APIs are critical for a connected experience. APIs provide an agile, flexible, secure and scalable layer for integrating various business applications and act as an easy-to-consume service for all your user interface and integration needs. The talk concluded with the Amazon Machine Learning stack which has three fundamental stages -setting up the environment and figuring out which algorithms to use; training your model on data; and inferencing or deploying ML models to production. The entire process can be time-consuming and difficult, but Amazon SageMaker automates the entire process, gives you a framework, and lets you focus on building ML models.
Another session covered the topic of how customers want more value from data now. They want a single data store that is scalable, cost-effective, stored securely in standard formats, and analysed in a variety of ways. Cloud Data Lakes are the future.
Security on AWS
Security is a primary concern at AWS, as they currently host data for 1 million active customers, with new verticals and diverse use cases. AWS works closely with customers to achieve security and compliance through secure platforms and cutting-edge services. Their core is the inbuilt infrastructure with 24/7 monitoring systems that follow the CIA (Confidentiality, Integrity and Availability) structure for customers.
The next session delved into the sophisticated AWS services that customers can use to enhance their security posture and focus on their business. With AWS, you inherit global security and compliance controls, and scale with superior visibility and control. There are the highest standards for privacy and data security. You also get to automate with deeply integrated security services and get access to a large network of security partners and solutions. You can access services and tools, enabling you to build compliant infrastructure on top of AWS.
AWS Infrastructure Security services reduce the service area to manage and increase privacy and control of your overall infrastructure on AWS. These include Amazon Virtual Private Cloud (VPC), AWS Shield, Amazon Inspector, etc. They also have a set of Detective Control services which help you get visibility into issues before they impact the business, improve your security posture and reduce the risk profile of your environment. These are AWS CloudTrail, Amazon GuardDuty, Amazon CloudWatch, among others.
AWS Activate for startups
The event concluded with a talk on why AWS is a preferred partner for most startups. There are three main reasons - geographical reach, breadth and depth of service use case, and the way we've innovated in the last 13 years.

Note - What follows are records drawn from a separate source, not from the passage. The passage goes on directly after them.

(** * Academic timetable generator: data model and generation engine

    The first part embeds [src/app/models.py]: the four string enums, the
    persistent SQLModel classes the timetable is made of and their
    create/update schemas, each with the validation its [Field(...)]
    declarations ask for (bounds [ge]/[le], [max_length], defaults,
    enum membership), as [model_validate] runs it on keyword arguments of
    the annotated types. The constructor of a [table=True] class runs none
    of it ([Course.construct]). [primary_key], [unique], [foreign_key] and
    [sa_column] are declarations for the database and take no part in it;
    strings are sequences of characters, and [max_length] counts them.

    The second part models the timetable generation engine that the
    specification describes on top of that schema. *)

From Stdlib Require Import ZArith String List Bool Lia Sorted Permutation.
From stdpp Require Import base option list gmap strings.

Local Open Scope string_scope.
Local Open Scope Z_scope.
Local Open Scope list_scope.

(** ** Python values used by the schema *)

(** [datetime.time]: a naive wall-clock time, ordered field by field. *)
Record time := mk_time {
  hour : Z;
  minute : Z;
  second : Z;
  microsecond : Z
}.

(** What [datetime.time] compares: the fields in order. *)
Definition time_key (t : time) : Z :=
  ((hour t * 60 + minute t) * 60 + second t) * 1000000 + microsecond t.

(** The constructor of [datetime.time] refuses fields out of range. *)
Definition time_wf (t : time) : bool :=
  (0 <=? hour t) && (hour t <? 24) &&
  (0 <=? minute t) && (minute t <? 60) &&
  (0 <=? second t) && (second t <? 60) &&
  (0 <=? microsecond t) && (microsecond t <? 1000000).

Definition time_ltb (a b : time) : bool := time_key a <? time_key b.

(** [datetime.datetime], as microseconds since the epoch. *)
Definition datetime := Z.

(** A JSON value, as held by a [Dict[str, Any]] column. *)
#[warnings="-register-all"]
Inductive json :=
| JNull
| JBool (b : bool)
| JInt (n : Z)
| JStr (s : string)
| JList (l : list json)
| JObject (l : list (string * json)).

(** The outcome of validating keyword arguments against a model class:
    the instance, or the names of the fields that were refused. *)
Inductive validated (A : Type) :=
| Valid (a : A)
| ValidationError (fields : list string).
Arguments Valid {A} a.
Arguments ValidationError {A} fields.

Definition check (field : string) (ok : bool) : list string :=
  if ok then [] else [field].

(** [Field(max_length=n)] on a [str]. *)
Definition max_length (n : nat) (s : string) : bool :=
  Nat.leb (String.length s) n.

(** [Field(ge=lo, le=hi)] on an [int]. *)
Definition ge_le (lo hi : Z) (n : Z) : bool := (lo <=? n) && (n <=? hi).

(** A constraint on an [Optional[...]] field applies to a value that is
    there; [None] passes. *)
Definition opt_ok {A} (p : A -> bool) (o : option A) : bool :=
  match o with Some a => p a | None => true end.

Definition finish {A} (errors : list string) (a : A) : validated A :=
  match errors with
  | [] => Valid a
  | _ :: _ => ValidationError errors
  end.

(** ** The enums (models.py 7-36) *)

Module DayOfWeek.
Inductive t :=
| MONDAY | TUESDAY | WEDNESDAY | THURSDAY | FRIDAY | SATURDAY | SUNDAY.

Definition value (d : t) : string :=
  match d with
  | MONDAY => "MONDAY"
  | TUESDAY => "TUESDAY"
  | WEDNESDAY => "WEDNESDAY"
  | THURSDAY => "THURSDAY"
  | FRIDAY => "FRIDAY"
  | SATURDAY => "SATURDAY"
  | SUNDAY => "SUNDAY"
  end.

Definition members : list t :=
  [MONDAY; TUESDAY; WEDNESDAY; THURSDAY; FRIDAY; SATURDAY; SUNDAY].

AWS's startup business development team builds partnerships and maintains a strong relationship with members of the ecosystem. They build an environment where these partner organisations and their portfolio companies can get appropriate visibility into AWS strategy, direction and value proposition.
According to a survey by YourStory, 90 percent of India’s popular startups are on AWS, and this was because of the benefits that AWS brought to the table. Through the AWS Activate programme for bootstrapped startups and AWS Portfolio programme for seed or Series A startups, they get access to credits, business support, startup spotlight, one-on-one technology mentoring with AWS solution architects, capital connect, PR outreach, and more.
Every startup needs to build a brand while scaling and attract new tech talent. For that, you need to showcase what you’re doing – AWS does case studies for startups who have grown their customer base. The capital connect allows startups to meet VCs in a speed dating format, and they also get to pitch to potential VCs and senior management of companies.
The Launchpad programme by AWS also helps startups launch their product faster. You get discovered through PR opportunities, get direct access to investors, build your brand and connect with potential customers.